◆ **WHAT NEEDS TO BE DONE**:
Each line from the one containing "(SubnetStub.Mk (VIPAddressRequest.Subnet v)" through the end of the data is to be written out exactly, and nothing more.

┏━━

(* ===== verification/LbState.v ===== *)
(** * LbState

    The load balancer state of src/pkg/cloudscale_ccm/reconcile.go, the names
    of its parts, and [desiredLbState], which computes it from a service and
    the servers behind its nodes.

    The code keys the members, listeners and monitors of a pool by a pointer to
    the pool.  A pool pointer is modelled by [PoolPtr], the address of the
    allocation together with the pool it points to (pools are never written
    after they are allocated); the maps are keyed by the address, [None] being
    the nil pointer. *)

From stdpp Require Import base tactics list gmap strings pretty.
From Stdlib Require Import ZArith.
From S2P Require Import Prelude.
From S2P Require Import GoStrings.
From S2P Require Import Json.
From S2P Require Import Cloudscale.
From S2P Require Import ServiceInfo.

Record PoolPtr : Type := MkPoolPtr { ptr : nat; pool : Pool.t }.

#[global] Instance PoolPtr_eq_dec : EqDecision PoolPtr.
Proof. solve_decision. Defined.

Record lbState : Type := MkLbState {
  lb : option LoadBalancer.t;
  pools : list PoolPtr;
  members : gmap (option nat) (list PoolMember.t);
  monitors : gmap (option nat) (list HealthMonitor.t);
  listeners : gmap (option nat) (list Listener.t);
  floatingIPs : list string }.

(** [&lbState{}] *)
Definition zeroLbState : lbState := MkLbState None [] ∅ ∅ ∅ [].

Definition newLbState (lb : LoadBalancer.t) : lbState :=
  MkLbState (Some lb) [] ∅ ∅ ∅ [].

(** [m[k]] of a map of slices, nil where the key is missing. *)
Definition slice_at {A} (m : gmap (option nat) (list A)) (k : option nat) : list A :=
  default [] (m !! k).

(** [m[k] = append(m[k], xs...)] *)
Definition append_at {A} (m : gmap (option nat) (list A)) (k : option nat)
    (xs : list A) : gmap (option nat) (list A) :=
  <[k := slice_at m k ++ xs]> m.

Lemma slice_at_append {A} (m : gmap (option nat) (list A)) k k' xs :
  slice_at (append_at m k xs) k' =
  if decide (k = k') then slice_at m k ++ xs else slice_at m k'.
Proof.
  unfold append_at, slice_at. rewrite lookup_insert. by case_decide; subst.
Qed.

(** ** Names *)

Definition ProtocolTCP : string := "TCP".
Definition ProtocolUDP : string := "UDP".

Section names.
Context `{GoExt}.

Definition poolName (protocol name : string) : string :=
  let p := ToLower protocol in
  if decide (name = "") then p else p +:+ "/" +:+ name.

Definition poolMemberName (address : string) (port : Z) : string :=
  let address := if Contains address ":" then "[" +:+ address +:+ "]" else address in
  address +:+ ":" +:+ Itoa port.

Definition listenerName (protocol : string) (port : Z) : string :=
  ToLower (protocol +:+ "/" +:+ Itoa port).
End names.

(** ** The desired state *)

Section desired.
Context `{GoExt} `{SDK}.

Definition err_bad_mapping : error := ErrorString "bad node to server mapping".
Definition err_multiple_zones : error :=
  ErrorString "no loadbalancer zone set and nodes in multiple zones".
Definition err_no_zone : error :=
  ErrorString "no loadbalancer zone set and no server zone information available - nodes may not be provisioned yet".

(** The loop over the servers' zones. *)
Fixpoint serversZone (zone : string) (servers : list Server.t) : result string :=
  match servers with
  | [] => Ok zone
  | s :: servers' =>
      if decide (zone ≠ "" ∧ zone ≠ Server.Zone s) then Err err_multiple_zones
      else serversZone (Server.Zone s) servers'
  end.

Definition desiredZone (info : serviceInfo) (servers : list Server.t) : result string :=
  let zone := annotation info LoadBalancerZone in
  if decide (zone = "") then
    zone ← serversZone zone servers;
    if decide (zone = "") then Err err_no_zone else Ok zone
  else Ok zone.

Definition listenerForPort (info : serviceInfo) (port : ServicePort.t)
    : result Listener.t :=
  let protocol :=
    if decide (ServicePort.Protocol port = ProtocolTCP)
    then annotation info LoadBalancerListenerProtocol else "udp" in
  client_data ← annotationInt info LoadBalancerListenerTimeoutClientDataMS;
  connect ← annotationInt info LoadBalancerListenerTimeoutMemberConnectMS;
  member_data ← annotationInt info LoadBalancerListenerTimeoutMemberDataMS;
  cidrs ← annotationList info LoadBalancerListenerAllowedCIDRs;
  Ok {| Listener.HREF := ""; Listener.UUID := "";
        Listener.Name := listenerName protocol (ServicePort.Port port);
        Listener.Protocol := protocol;
        Listener.ProtocolPort := ServicePort.Port port;
        Listener.AllowedCIDRs := cidrs;
        Listener.TimeoutClientDataMS := client_data;
        Listener.TimeoutMemberConnectMS := connect;
        Listener.TimeoutMemberDataMS := member_data;
        Listener.Pool := None;
        Listener.LoadBalancer := "" |}.

(** The defaults filled into decoded HTTP options; the code dereferences the
    pointer without a check. *)
Definition fill_http_defaults (http : option MonitorHTTP.t) : result MonitorHTTP.t :=
  match http with
  | None => Panic "invalid memory address or nil pointer dereference"
  | Some h =>
      Ok {| MonitorHTTP.Method :=
              if decide (MonitorHTTP.Method h = "") then "GET" else MonitorHTTP.Method h;
            MonitorHTTP.URLPath :=
              if decide (MonitorHTTP.URLPath h = "") then "/" else MonitorHTTP.URLPath h;
            MonitorHTTP.ExpectedCodes :=
              if decide (MonitorHTTP.ExpectedCodes h = []) then ["200"]
              else MonitorHTTP.ExpectedCodes h;
            MonitorHTTP.Version :=
              if decide (MonitorHTTP.Version h = "") then "1.1" else MonitorHTTP.Version h;
            MonitorHTTP.Host := MonitorHTTP.Host h |}
  end.

Definition livez_http : MonitorHTTP.t :=
  {| MonitorHTTP.URLPath := "/livez";
     MonitorHTTP.Version := "1.0";
     MonitorHTTP.Host := None;
     MonitorHTTP.Method := "GET";
     MonitorHTTP.ExpectedCodes := ["200"] |}.

Definition healthMonitorForPort (info : serviceInfo) : result HealthMonitor.t :=
  delay ← annotationInt info LoadBalancerHealthMonitorDelayS;
  timeout ← annotationInt info LoadBalancerHealthMonitorTimeoutS;
  up ← annotationInt info LoadBalancerHealthMonitorUpThreshold;
  down ← annotationInt info LoadBalancerHealthMonitorDownThreshold;
  let http := annotation info LoadBalancerHealthMonitorHTTP in
  options ←
    (if decide (http = "{}") then Ok None
     else
       h ← wrap_err (WrapError ("invalid json in " +:+ LoadBalancerHealthMonitorHTTP +:+ ": "))
             (Unmarshal_pointer MonitorHTTP.zero decode_MonitorHTTP http);
       Some <$> fill_http_defaults h);
  let local := bool_decide (Service.ExternalTrafficPolicy (svc info) = "Local") in
  Ok {| HealthMonitor.HREF := ""; HealthMonitor.UUID := "";
        HealthMonitor.Type_ :=
          if local then "http" else annotation info LoadBalancerHealthMonitorType;
        HealthMonitor.HTTP :=
          if local && bool_decide (http = "{}") then Some livez_http else options;
        HealthMonitor.DelayS := delay;
        HealthMonitor.TimeoutS := timeout;
        HealthMonitor.UpThreshold := up;
        HealthMonitor.DownThreshold := down;
        HealthMonitor.Pool := "" |}.

(** The pool members of the servers' private addresses, for the subnets of
    the allowed-subnets annotation ([[]] allows every subnet). *)
Definition allowed_address (allowed : list string) (a : ServerAddress.t) : bool :=
  let subnet := SubnetStub.UUID (ServerAddress.Subnet a) in
  negb (bool_decide (subnet = "")) &&
  (bool_decide (allowed = []) || bool_decide (subnet ∈ allowed)).

Definition poolMember (nodePort monitorPort : Z) (a : ServerAddress.t) : PoolMember.t :=
  {| PoolMember.HREF := "";
     PoolMember.Name := poolMemberName (ServerAddress.Address a) nodePort;
     PoolMember.Enabled := true;
     PoolMember.Address := ServerAddress.Address a;
     PoolMember.Subnet := ServerAddress.Subnet a;
     PoolMember.ProtocolPort := nodePort;
     PoolMember.MonitorPort := monitorPort |}.

Definition interfaceMembers (allowed : list string) (nodePort monitorPort : Z)
    (iface : ServerInterface.t) : list PoolMember.t :=
  if decide (ServerInterface.Type_ iface = "public") then []
  else flat_map (λ a, if allowed_address allowed a
                      then [poolMember nodePort monitorPort a] else [])
         (ServerInterface.Addresses iface).

Definition desiredMembers (allowed : list string) (nodePort monitorPort : Z)
    (servers : list Server.t) : list PoolMember.t :=
  flat_map (λ s, flat_map (interfaceMembers allowed nodePort monitorPort)
                   (Server.Interfaces s)) servers.

Definition err_protocol (info : serviceInfo) (port : ServicePort.t) : error :=
  ErrorString ("service " +:+ Service.Name (svc info) +:+ ": cannot use " +:+
    ServicePort.Protocol port +:+ " for " +:+ Itoa (ServicePort.Port port) +:+
    ", only TCP and UDP are supported").

Definition err_port (info : serviceInfo) (port : ServicePort.t) : error :=
  ErrorString ("service " +:+ Service.Name (svc info) +:+ ": unknown port: " +:+
    Itoa (ServicePort.NodePort port)).

Definition monitorPortFor (info : serviceInfo) (nodePort : Z) : Z :=
  if decide (Service.ExternalTrafficPolicy (svc info) = "Local") then
    if decide (0 < Service.HealthCheckNodePort (svc info))%Z
    then Service.HealthCheckNodePort (svc info) else nodePort
  else nodePort.

Definition desiredPool (info : serviceInfo) (port : ServicePort.t) : Pool.t :=
  {| Pool.HREF := ""; Pool.UUID := "";
     Pool.Name := poolName (ServicePort.Protocol port) (ServicePort.Name port);
     Pool.Algorithm := annotation info LoadBalancerPoolAlgorithm;
     Pool.Protocol :=
       if decide (ServicePort.Protocol port = ProtocolTCP)
       then annotation info LoadBalancerPoolProtocol else "udp";
     Pool.LoadBalancer := "" |}.

(** One iteration of the loop over the service ports.  The new pool is
    allocated at a fresh address: one more than the pools so far. *)
Definition desiredPort (info : serviceInfo) (servers : list Server.t)
    (s : lbState) (port : ServicePort.t) : result lbState :=
  if decide (ServicePort.Protocol port ≠ ProtocolTCP ∧
             ServicePort.Protocol port ≠ ProtocolUDP)
  then Err (err_protocol info port)
  else
  let nodePort := ServicePort.NodePort port in
  if decide (nodePort = 0)%Z then Err (err_port info port)
  else
  let monitorPort := monitorPortFor info nodePort in
  let p := MkPoolPtr (length (pools s)) (desiredPool info port) in
  let k := Some (ptr p) in
  allowed ← annotationList info LoadBalancerListenerAllowedSubnets;
  monitor ← healthMonitorForPort info;
  listener ← listenerForPort info port;
  Ok {| lb := lb s;
        pools := pools s ++ [p];
        members := append_at (members s) k (desiredMembers allowed nodePort monitorPort servers);
        monitors := append_at (monitors s) k [monitor];
        listeners := append_at (listeners s) k [listener];
        floatingIPs := floatingIPs s |}.

Definition err_parse_floating : error :=
  ErrorString ("could not parse " +:+ LoadBalancerFloatingIPs).

Definition desiredLbState (info : serviceInfo) (nodes : list Node.t)
    (servers : list Server.t) : result lbState :=
  if decide (length nodes ≠ length servers) then Err err_bad_mapping
  else
  zone ← desiredZone info servers;
  vip ← annotationMarshal info LoadBalancerVIPAddresses;
  let addrs := (λ v, VIPAddress.Mk (VIPAddressRequest.Address v)
                       (SubnetStub.Mk (VIPAddressRequest.Subnet v) "")) <$> vip in
  let s := newLbState
    {| LoadBalancer.HREF := ""; LoadBalancer.UUID := "";
       LoadBalancer.Name := annotation info LoadBalancerName;
       LoadBalancer.Status := "";
       LoadBalancer.VIPAddresses := addrs;
       LoadBalancer.Flavor := annotation info LoadBalancerFlavor;
       LoadBalancer.Zone := zone |} in
  ips ← wrap_err (λ _, err_parse_floating)
          (annotationList info LoadBalancerFloatingIPs);
  foldR (desiredPort info servers)
    {| lb := lb s; pools := pools s; members := members s; monitors := monitors s;
       listeners := listeners s; floatingIPs := ips |}
    (Service.Ports (svc info)).
End desired.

┗━━

◆ **OUTPUT FOR THIS TASK**:
                       (SubnetStub.Mk (VIPAddressRequest.Subnet v) "")) <$> vip in
  let s := newLbState
    {| LoadBalancer.HREF := ""; LoadBalancer.UUID := "";
       LoadBalancer.Name := annotation info LoadBalancerName;
       LoadBalancer.Status := "";
       LoadBalancer.VIPAddresses := addrs;
       LoadBalancer.Flavor := annotation info LoadBalancerFlavor;
       LoadBalancer.Zone := zone |} in
  ips ← wrap_err (λ _, err_parse_floating)
          (annotationList info LoadBalancerFloatingIPs);
  foldR (desiredPort info servers)
    {| lb := lb s; pools := pools s; members := members s; monitors := monitors s;
       listeners := listeners s; floatingIPs := ips |}
    (Service.Ports (svc info)).
End desired.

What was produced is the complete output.